This is the mail archive of the
newlib@sourceware.org
mailing list for the newlib project.
Re: [PATCH/RFA] Fix EUCJP multibyte/widechar conversion
- From: Corinna Vinschen <vinschen at redhat dot com>
- To: newlib at sourceware dot org
- Date: Wed, 8 Apr 2009 22:13:08 +0200
- Subject: Re: [PATCH/RFA] Fix EUCJP multibyte/widechar conversion
- References: <20090406102109.GA29291@calimero.vinschen.de>
- Reply-to: newlib at sourceware dot org
Ping?
On Apr 6 12:21, Corinna Vinschen wrote:
> Hi,
>
> while looking into a problem in the eucJP conversion under Cygwin it
> occured to me that the eucJP character conversion in newlib is incomplete.
>
> It only correctly recognizes and converts characters from the lower half
> of JIS-X-0201 (ASCII) and the characters from JIS-X-0208, which are
> implemented as doublebyte values {0xa1-0xfe, 0xa1-0xfe}.
>
> It does neither recognize characters from the upper half of JIS-X-0201
> (Halfwidth Katakana), implemented in eucJP as doublebyte sequences
> {0x8e, 0xa1-0xdf}, nor characters from JIS-X-0212, implemented as
> triplebyte sequences {0x8f, 0xa1-0xfe, 0xa1-0xfe}.
>
> This also points to a bug in locale.c. __mb_cur_max is set to 2 for
> eucJP, even though eucJP contains triplebyte sequences.
>
> Below is a patch which implements the missing sequences in __eucjp_mbtowc
> and __eucjp_wctomb. It also sets __mb_cur_max to 3 in loadlocale.
>
> The triplebyte sequences are converted to and from widechar using a
> trick borrowed from the implementation of the Windows codepage 20932,
> which is Windows' eucJP implementation. It has only one minor flaw: It
> is incompatible to eucJP.
>
> Instead of the aforementioned triplebyte sequences it has a doublebyte
> substitute representation. The leading 0x8f byte is skipped, the second
> byte is taken as is, the third byte is masked with 0x7f. This leads to
> a well-defined doublebyte representation. I'm using this method to de-
> and encode the widechar value for the eucJP triplebyte sequences.
>
> I tested this patch by enabling these functions temporarily for Cygwin.
>
>
> Corinna
>
>
> * libc/locale/locale.c (loadlocale): Set mbc_max to 3 for EUCJP.

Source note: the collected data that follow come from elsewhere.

(** Change the password, then log in: the new password opens the
    session of the same user. *)
Theorem put_password_then_login salt k now key id old new u w :
  bind_int key = Some id -> old <> "" -> new <> "" -> u_email u <> "" ->
  user_map (w_store w) !! id = Some u ->
  users_by_email (u_email u) (w_store w) = [u] ->
  bcrypt_check old (u_password u) = true ->
  calm 3 (w_faults w) = true ->
  exists w1 token,
    run (put_password salt key (JsStr old) (JsStr new)) w
    = (Some (json_msg "Password berhasil diupdate"), w1)
    /\ (run (login (Some k) now (JsStr (u_email u)) (JsStr new)) w1).1
       = Some (json_ok_with "Login berhasil"
                 (mkLoginData (profile_of u) token)).
Proof.
  intros Hk Ho Hn He Hu Hmail Hold [Hf [Hf' [Hf'' _]%calm_S]%calm_S]%calm_S.
  rewrite (run_put_password _ _ id _ _ u), Hold by done.
  rewrite run_try_query, Hf'. cbn [update_password advance w_store w_faults].
  eexists _, _. split; [done|]. rewrite run_login by done. cbn [w_store fst].
  rewrite users_by_email_update, Hmail by done. rewrite sql_update_cons.
  apply table_map_elem_of in Hu as [_ <-]. rewrite Z.eqb_refl.
  cbn [with_password u_password]. by rewrite bcrypt_check_digest.
Qed.

End sessions.

(** ** Concrete runs *)

(** The bank of [sample_db]. *)
Definition pmi : BloodBank :=
  mkBloodBank 1 "PMI Jakarta" "-6.2" "106.8" "Jl. Kramat" "021".

Lemma post_then_get_witness :
  exists id w1,
    run (post_donation (JsNum 1) (JsNum 1) (JsStr "2024-04-01") (JsStr "A+")
           (JsNum 350) JsUndefined) (mkWorld sample_db [])
    = (Some (json_created "Permintaan donor berhasil dibuat" (mkCreated id)),
       w1)
    /\ forall key, bind_int key = Some id ->
         run (get_donation key) w1 =
         (Some (json_ok (mkDonationDetail
                           (mkDonation id 1 1 20240401 "A+" 350 "pending" None
                              100)
                           "PMI Jakarta" "Ani")),
          advance w1).
Proof.
  apply (post_then_get (JsNum 1) (JsNum 1) (JsStr "2024-04-01") (JsStr "A+")
           (JsNum 350) JsUndefined 1 1 20240401 "A+" 350 None pmi ani
           (mkWorld sample_db [])); solve [done | exact sample_db_wf].
Defined.

Lemma put_status_then_get_witness :
  exists w1,
    run (put_donation_status (JsStr "2") (JsStr "approved") (JsStr "besok"))
        (mkWorld sample_db [])
    = (Some (json_msg "Status donor berhasil diupdate"), w1)
    /\ run (get_donation (JsStr "2")) w1 =
       (Some (json_ok (mkDonationDetail
                         (mkDonation 2 1 1 20240305 "A+" 200 "approved"
                            (Some "besok") 30)
                         "PMI Jakarta" "Ani")),
        advance w1).
Proof.
  apply (put_status_then_get (JsStr "2") 2 "approved" (JsStr "besok")
           (Some "besok")
           (mkDonation 2 1 1 20240305 "A+" 200 "pending" None 30)
           "PMI Jakarta" "Ani" (mkWorld sample_db []));
    solve [done | exact sample_db_wf | by_decide].
Defined.

Lemma delete_then_get_witness :
  exists w1,
    run (delete_donation (JsStr "2")) (mkWorld sample_db [])
    = (Some (json_msg "Riwayat donor berhasil dihapus"), w1)
    /\ run (get_donation (JsStr "2")) w1 =
       (Some (json_error 404 "Riwayat donor tidak ditemukan"), advance w1).
Proof.
  apply (delete_then_get (JsStr "2") 2 (mkWorld sample_db []));
    solve [done | exact sample_db_wf].
Defined.

Lemma complete_then_stats_witness :
  exists w1 last,
    run (put_donation_status (JsStr "2") (JsStr "completed") JsUndefined)
        (mkWorld sample_db [])
    = (Some (json_msg "Status donor berhasil diupdate"), w1)
    /\ (run (get_user_stats (JsStr "1")) w1).1 =
       Some (json_ok (mkUserStats (JsNum 3) (JsNum 650) last)).
Proof.
  apply (complete_then_stats (JsStr "2") (JsStr "1") 2 JsUndefined None
           (mkDonation 2 1 1 20240305 "A+" 200 "pending" None 30)
           (mkWorld sample_db [])); solve [done | exact sample_db_wf].
Defined.

Lemma put_profile_then_get_witness :
  exists w1,
    run (put_profile (JsStr "1") (JsStr "Ani B") (JsStr "0813") (JsStr "A+")
           (JsStr "Bogor")) (mkWorld sample_db [])
    = (Some (json_msg "Profile berhasil diupdate"), w1)
    /\ run (get_profile (JsStr "1")) w1 =
       (Some (json_ok (mkProfile 1 "Ani B" "ani@example.org" "0813" "A+"
                         "Bogor" 10)),
        advance w1).
Proof.
  apply (put_profile_then_get (JsStr "1") 1 (JsStr "Ani B") (JsStr "0813")
           (JsStr "A+") (JsStr "Bogor") "Ani B" "0813" "A+" "Bogor" ani
           (mkWorld sample_db [])); done.
Defined.
(* ===== verification/Interleaving.v ===== *)
(** * Interleaving: requests in flight over one store

    Node runs the handlers of concurrent requests on one thread: a handler
    runs until its next [await db.query(...)] and the statements of the
    requests in flight reach the store in any order.  [run] of [Prelude]
    executes one request to its end; this file holds the semantics in
    which the statements of several requests interleave ([pool_step]),
    shows that running the requests one after the other is one of its
    schedules, that every schedule keeps what every statement keeps and
    ends with every request answered ([pool_drains]), and uses it on the
    registration of routes/auth.js: two registrations with the same
    email, interleaved, both succeed, which no sequence of whole requests
    allows. *)

From Stdlib Require Import ZArith Lia.
From stdpp Require Import base tactics option list strings relations sorting.
From S2P Require Import Prelude Outcomes Sorting Store Donations Security Users.
From S2P Require Import Auth.

#[local] Open Scope Z_scope.

(** A relation whose chains from [x] have a bounded length has no
    infinite chain from [x]. *)
Lemma nsteps_bound_sn {X} (R : relation X) (bound : nat) (x : X) :
  (forall n y, nsteps R n x y -> (n <= bound)%nat) -> sn R x.
Proof.
  revert x. induction bound as [|bound IH]; intros x Hb; constructor;
    intros y Hy; unfold flip in Hy.
  - specialize (Hb 1%nat y (nsteps_once _ _ Hy)). lia.
  - apply IH. intros n z Hn.
    specialize (Hb (Datatypes.S n) z (nsteps_l _ _ _ _ _ Hy Hn)). lia.
Qed.

(** ** The semantics *)

Section pool.
Context {S A : Type}.

(** The store and the requests in flight, each at its next statement or
    at its end. *)
Definition Pool : Type := S * list (Prog S A).

(** One statement of one request reaches the store and is answered, or
    fails. *)
Inductive pool_step : Pool -> Pool -> Prop :=
| pool_resolve {R} i (q : S -> option (R * S)) k s ps r s' :
    ps !! i = Some (Await q k) -> q s = Some (r, s') ->
    pool_step (s, ps) (s', <[i := k (Resolved r)]> ps)
| pool_reject {R} i (q : S -> option (R * S)) k s ps :
    ps !! i = Some (Await q k) ->
    pool_step (s, ps) (s, <[i := k Rejected]> ps).

(** The requests that have ended, with what they returned. *)
Definition finished (ps : list (Prog S A)) : option (list A) :=
  mapM (fun p => match p with Ret a => Some a | _ => None end) ps.

(** ** Running one request to its end is a schedule *)

(** The statements of the request at position [i], issued without any
    other request in between, are steps of the pool. *)
Lemma run_pool_steps p i ps w a w' :
  ps !! i = Some p -> run p w = (Some a, w') ->
  rtc pool_step (w_store w, ps) (w_store w', <[i := Ret a]> ps).
Proof.
  revert ps w. induction p as [b| |R q k IH]; intros ps w Hi Hrun.
  - cbn in Hrun. simplify_eq. rewrite list_insert_id by done. done.
  - done.
  - cbn in Hrun. destruct (exec_query q w) as [o w1] eqn:Hq.
    specialize (IH o (<[i := k o]> ps) w1).
    rewrite list_insert_insert_eq in IH. eapply rtc_l; [|apply IH; [|done]].
    + rewrite exec_query_eq in Hq. destruct (faulty w).
      { simplify_eq. by eapply pool_reject. }
      destruct (q (w_store w)) as [[r s']|] eqn:E; simplify_eq.
      * by eapply pool_resolve.
      * by eapply pool_reject.
    + apply list_lookup_insert_eq. by eapply lookup_lt_Some.
Qed.
(** Every step takes one of the two steps each statement owed allows:
    the request asks, and its statement ends. *)
Lemma pooled_step_owed nqs x y :
  pooled_step x y -> conns_inv x -> pool_answers nqs (pd_pool x).2 ->
  exists nqs',
    pool_answers nqs' (pd_pool y).2 /\ snd <$> nqs' = snd <$> nqs
    /\ 2 * statements_left nqs' + engaged x + 1
       <= 2 * statements_left nqs + engaged y.
Proof.
  destruct 1 as [R i q k up c c' hs s ps Hi Hh Hw Hget
                |R i q k up c c' hs s ps Hi Hh Hw Hget
                |R i q k up message c c' hs s ps Hi Hh Hw Hget
                |R i q k c hs s ps r s' Hi Hh Hq
                |R i q k c hs s ps Hi Hh]; intros Hinv Hps; cbn in Hps.
  - exists nqs. apply getConnection_connected in Hget as [Hq _].
    unfold engaged. cbn. rewrite Hq, size_union, size_singleton by set_solver.
    split_and!; [done..|lia].
  - exists nqs. apply getConnection_enqueued in Hget as (-> & _).
    unfold engaged. cbn. rewrite length_app. cbn. split_and!; [done..|lia].
  - destruct (pool_answers_await nqs ps i q k Rejected Hps Hi)
      as (nqs' & Hps' & Hn & HQ).
    apply getConnection_refused in Hget as [-> _].
    exists nqs'. unfold engaged. cbn. split_and!; [done..|lia].
  - destruct (pool_answers_await nqs ps i q k (Resolved r) Hps Hi)
      as (nqs' & Hps' & Hn & HQ).
    pose proof (engaged_released i c hs _
                  (s', <[i := k (Resolved r)]> ps) Hinv Hh).
    exists nqs'. split_and!; [done..|lia].
  - destruct (pool_answers_await nqs ps i q k Rejected Hps Hi)
      as (nqs' & Hps' & Hn & HQ).
    pose proof (engaged_released i c hs _
                  (s, <[i := k Rejected]> ps) Hinv Hh).
    exists nqs'. split_and!; [done..|lia].
Qed.

Lemma pooled_nsteps_owed nqs n x y :
  nsteps pooled_step n x y -> conns_inv x ->
  pool_answers nqs (pd_pool x).2 ->
  exists nqs',
    pool_answers nqs' (pd_pool y).2 /\ snd <$> nqs' = snd <$> nqs
    /\ conns_inv y
    /\ 2 * statements_left nqs' + engaged x + n
       <= 2 * statements_left nqs + engaged y.
Proof.
  intros Hsteps. revert nqs.
  induction Hsteps as [x|n x x1 y Hstep _ IH]; intros nqs Hinv Hps.
  { exists nqs. split_and!; [done..|lia]. }
  destruct (pooled_step_owed nqs x x1 Hstep Hinv Hps)
    as (nqs1 & Hps1 & HQ1 & Hn1).
  destruct (IH nqs1 (pooled_step_inv _ _ Hstep Hinv) Hps1)
    as (nqs' & Hps' & HQ' & Hinv' & Hn').
  exists nqs'. split_and!; [done|congruence|done|lia].
Qed.

(** When no step through the pool is left, no statement is left. *)
Lemma pooled_nf_pool x :
  conns_inv x -> nf pooled_step x -> nf pool_step (pd_pool x).
Proof.
  intros Hinv Hnf [c' Hstep]. apply Hnf.
  inversion Hstep as [R i q k s ps r s' Hi Hq Hx|R i q k s ps Hi Hx];
    apply (pooled_progress x i Hinv); rewrite <- Hx; by exists R, q, k.
Qed.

> * libc/stdlib/mbctype.h (_iseucjp1): Like _iseucjp, but also
> recognizes 0x8e and 0x8f lead bytes.
> (_iseucjp2): Rename from _iseucjp.
> * libc/stdlib/mbtowc_r.c (__eucjp_mbtowc): Convert JIS-X-0212
> triplebyte sequences as well.
> * libc/stdlib/wctomb_r.c (__eucjp_wctomb): Convert to JIS-X-0212
> triplebyte sequences as well.
>
>
> Index: libc/locale/locale.c
> ===================================================================
> RCS file: /cvs/src/src/newlib/libc/locale/locale.c,v
> retrieving revision 1.17
> diff -u -p -r1.17 locale.c
> --- libc/locale/locale.c 31 Mar 2009 09:31:38 -0000 1.17
> +++ libc/locale/locale.c 5 Apr 2009 20:52:23 -0000
> @@ -468,7 +468,7 @@ loadlocale(struct _reent *p, int categor
> if (!strcmp (charset, "EUCJP") || !strcmp (charset, "eucJP"))
> {
> strcpy (charset, "EUCJP");
> - mbc_max = 2;
> + mbc_max = 3;
> #ifdef _MB_CAPABLE
> l_wctomb = __eucjp_wctomb;
> l_mbtowc = __eucjp_mbtowc;
> Index: libc/stdlib/mbctype.h
> ===================================================================
> RCS file: /cvs/src/src/newlib/libc/stdlib/mbctype.h,v
> retrieving revision 1.2
> diff -u -p -r1.2 mbctype.h
> --- libc/stdlib/mbctype.h 17 Apr 2000 17:10:17 -0000 1.2
> +++ libc/stdlib/mbctype.h 5 Apr 2009 20:52:23 -0000
> @@ -14,7 +14,8 @@ int _EXFUN(_isjis, (int c));
>
> #define _issjis1(c) (((c) >= 0x81 && (c) <= 0x9f) || ((c) >= 0xe0 && (c) <= 0xef))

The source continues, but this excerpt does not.